- Brief -
Only the lines below between the ones containing "(** *** A silent peer *)" and "is_activity (completed o (negb ec)) = false ->", inclusive, are to be reproduced, each exactly as it stands.

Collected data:

-- Opening Marker --

Lemma config_step l w w' : timed_step l w = Some w' -> config w' = config w.
Proof.
  destruct l as [d|k|i|i ec e|c]; intros Hs.
  - by apply tick_inv in Hs as (_ & _ & _ & ->).
  - simpl in Hs. repeat case_match; by simplify_eq.
  - simpl in Hs. destruct (w_ready w !! i) as [[k ec]|]; simplify_eq/=.
    unfold on_timer. by repeat split_match.
  - simpl in Hs. destruct (w_ops w !! i); simplify_eq/=.
    apply (config_op _ _ _ (note _ (finish_op i w))).
  - injection Hs as <-. apply config_api.
Qed.

Lemma config_run ls w w' : timed_run ls w = Some w' -> config w' = config w.
Proof.
  revert w. induction ls as [|l ls IH]; simpl; intros w Hr; [by simplify_eq|].
  destruct (timed_step l w) as [w1|] eqn:E; [|done]. simpl in Hr.
  rewrite <-(config_step _ _ _ E). by apply IH.
Qed.

(** *** A silent peer *)

Definition hb_watch (T t0 : Z) (n : nat) w : Prop :=
  heartbeat_timeout_ (w_sock w) = T /\
  ((exists t, (t, l_timer_close heartbeat) ∈ since n w /\ t <= t0 + 2 * T) \/
   pending_by heartbeat (t0 + if heartbeat_sent_ (w_sock w) then 2 * T else T) w).

Definition silent : Z * event Callback -> Prop := fun p => is_activity p.2 = false.

(** An operation that completes without activity leaves the heartbeat alone. *)
Lemma hb_quiet_op o ec e w :
  is_activity (completed o (negb ec)) = false ->
  timer_view heartbeat (on_op o ec e w) = timer_view heartbeat w /\
  heartbeat_sent_ (w_sock (on_op o ec e w)) = heartbeat_sent_ (w_sock w).
Proof.
  intros Hq. destruct o as [h s cb|cb|ty cb|m cb], ec; try done.
  simpl. unfold on_handshake, cancel_handshake_timer. simpl. split_match; [|done].
  split; [|done]. by apply (view_cancel heartbeat handshake_deadline).
Qed.

(** What a step that ends in [w'] logged first, if it is silent. *)
Lemma silent_first n e w w' :
  (n <= length (w_log w))%nat -> w_log (note e w) `prefix_of` w_log w' ->
  Forall silent (since n w') -> is_activity e = false.
Proof.
  intros Hn Hp HF. destruct (since_prefix n _ _ Hp) as [x Hx].
  rewrite Hx, since_snoc, <-app_assoc in HF by done. apply Forall_app in HF as [_ HF].
  by apply Forall_cons in HF as [HF _].
Qed.

Lemma hb_quiet_api n c w :
  (n <= length (w_log w))%nat -> Forall silent (since n (api c w)) ->
  timer_view heartbeat (api c w) = timer_view heartbeat w /\
  heartbeat_sent_ (w_sock (api c w)) = heartbeat_sent_ (w_sock w).
Proof.
  intros Hn HF. destruct c as [h s cb|ty cb|m cb|]; try done.
  - exfalso. enough (is_activity (l_connect_start : event Callback) = false) by done.
    refine (silent_first n _ w _ Hn _ HF). simpl. by rewrite log_restart.
  - simpl. unfold async_handshake, reset_handshake_timer. simpl. split_match; [done|].
    split; [|done].
    by apply (view_expires_after heartbeat handshake_deadline (handshake_timeout_ (w_sock w))
                (with_sock (allocate_timer handshake_deadline) (note l_handshake_start w))).
Qed.

Lemma hb_watch_run T t0 n w i :
  0 < T -> w_ready w !! i = Some (heartbeat, false) -> (n <= length (w_log w))%nat ->
  hb_watch T t0 n w -> hb_watch T t0 n (on_timer heartbeat false (dequeue i w)).
Proof.
  intros HT Hi Hn [Hc Hw].
  destruct Hw as [(t & Ht & Hle)|[Hb _]].
  { split; [unfold on_timer; by repeat split_match|]. left. exists t. split; [|done].
    destruct (since_prefix n _ _ (on_timer_log heartbeat false (dequeue i w))) as [x Hx].
    rewrite Hx. apply elem_of_app. by left. }
  unfold on_timer. destruct (heartbeat_sent_ (w_sock (dequeue i w))) eqn:Es; simpl in Es;
    rewrite Es in Hb.
  - split; [done|]. left. exists (w_now w). rewrite since_snoc by done.
    split; [set_solver|done].
  - split; [done|]. right. simpl.
    match goal with |- pending_by _ _ (arm_heartbeat ?x) => set (w1 := x) end.
    destruct (pending_rearm heartbeat T w1 HT) as [Hb1 Hp1].
    assert (arm_heartbeat w1 = expires_after_wait heartbeat T w1) as Ea
      by (unfold arm_heartbeat; by rewrite <-Hc).
    rewrite Ea. split; simpl in *; [lia|]. destruct Hp1 as [Hq|(dl & Hdl & Hle)]; [by left|].
    right. exists dl. split; [done|]. simpl in *. lia.
Qed.

Lemma hb_watch_step T t0 n l w w' :
  0 < T -> hb_watch T t0 n w -> (n <= length (w_log w))%nat ->
  timed_step l w = Some w' -> Forall silent (since n w') -> hb_watch T t0 n w'.
Proof.
  intros HT [Hc Hw] Hn Hs HF.
  assert (heartbeat_timeout_ (w_sock w') = T) as Hc'.
  { rewrite <-Hc. by injection (config_step _ _ _ Hs). }
  destruct Hw as [(t & Ht & Hle)|Hp].
  { split; [done|]. left. exists t. split; [|done].
    destruct (since_prefix n _ _ (step_log _ _ _ Hs)) as [x Hx]. rewrite Hx. set_solver. }
  destruct l as [d|k|i|i ec e|c].
  - split; [done|]. right. pose proof (pending_tick _ _ _ _ _ Hs Hp) as Hp'.
    by apply tick_inv in Hs as (_ & _ & _ & ->).
  - split; [done|]. right. simpl in Hs. destruct (w_armed w k); [|done].
    destruct (_ <=? _); simplify_eq. by apply pending_expire.
  - simpl in Hs. destruct (w_ready w !! i) as [[k ec]|] eqn:Ei; simplify_eq/=.
    fold (dequeue i w) in *. destruct (decide ((k, ec) = (heartbeat, false))) as [[= -> ->]|Hk].
    + apply hb_watch_run; [done..|]. split; [done|]. by right.
    + split; [done|]. right. pose proof (view_dequeue heartbeat _ _ _ Ei Hk) as Ev.
      destruct k, ec; try done; by apply (pending_ext _ _ w).
  - simpl in Hs. destruct (w_ops w !! i) as [o|] eqn:Ei; simplify_eq/=.
    fold (finish_op i w) in *. set (w1 := note _ (finish_op i w)) in *.
    assert (is_activity (completed o (negb ec)) = false) as Hq
      by (apply (silent_first n _ (finish_op i w) _ Hn (on_op_log o ec e w1) HF)).
    destruct (hb_quiet_op o ec e w1 Hq) as [Ev Es].
    split; [done|]. right. rewrite Es. by apply (pending_ext _ _ w1).
  - injection Hs as <-. destruct (hb_quiet_api n c w Hn HF) as [Ev Es].
    split; [done|]. right. rewrite Es. by apply (pending_ext _ _ w).
Qed.

Lemma hb_watch_start T w :
  0 < T -> heartbeat_timeout_ (w_sock w) = T ->
  hb_watch T (w_now w) (length (w_log (restart_countdowns w))) (restart_countdowns w).
Proof.
  intros HT Hc. split; [by injection (config_restart w); rewrite Hc|]. right.
  unfold restart_countdowns, reset_heartbeat_timer.
  assert (heartbeat_timeout_ (w_sock (reset_idle_timer w)) = T) as Hc1
    by (unfold reset_idle_timer; by split_match).
  rewrite Hc1, (proj2 (Z.eqb_neq T 0)) by lia.
  set (w1 := with_sock _ _).
  assert (w_now w1 = w_now w) as En by (unfold w1, reset_idle_timer; simpl; by split_match).
  unfold arm_heartbeat. simpl. rewrite Hc1, <-En. by apply pending_rearm.
Qed.
(** A handshake that succeeds sets the heartbeat going. *)
Lemma hb_watch_handshake T ty cb i e w w' :
  0 < T -> heartbeat_timeout_ (w_sock w) = T -> w_ops w !! i = Some (op_handshake ty cb) ->
  timed_step (lb_op i false e) w = Some w' -> hb_watch T (w_now w) (length (w_log w')) w'.
Proof.
  intros HT Hc Ho Hs. simpl in Hs. rewrite Ho in Hs. simplify_eq/=. fold (finish_op i w).
  unfold on_handshake. cbn [negb]. set (w1 := cancel_handshake_timer _).
  assert (heartbeat_timeout_ (w_sock w1) = heartbeat_timeout_ (w_sock w) /\ w_now w1 = w_now w) as [HT1 Hn1]
    by (unfold w1, cancel_handshake_timer; by split_match).
  destruct (hb_watch_start _ w1 HT HT1) as [Hc1 [(t & Ht & _)|Hp]].
  { unfold since in Ht. rewrite drop_all in Ht. by apply not_elem_of_nil in Ht. }
  split; [done|]. right. rewrite <-Hn1. by apply (pending_ext _ _ (restart_countdowns w1)).
Qed.
End watchdogs.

-- Closing Marker --

- Solution for this task -
(** *** A silent peer *)

Definition hb_watch (T t0 : Z) (n : nat) w : Prop :=
  heartbeat_timeout_ (w_sock w) = T /\
  ((exists t, (t, l_timer_close heartbeat) ∈ since n w /\ t <= t0 + 2 * T) \/
   pending_by heartbeat (t0 + if heartbeat_sent_ (w_sock w) then 2 * T else T) w).

Definition silent : Z * event Callback -> Prop := fun p => is_activity p.2 = false.

(** An operation that completes without activity leaves the heartbeat alone. *)
Lemma hb_quiet_op o ec e w :
  is_activity (completed o (negb ec)) = false ->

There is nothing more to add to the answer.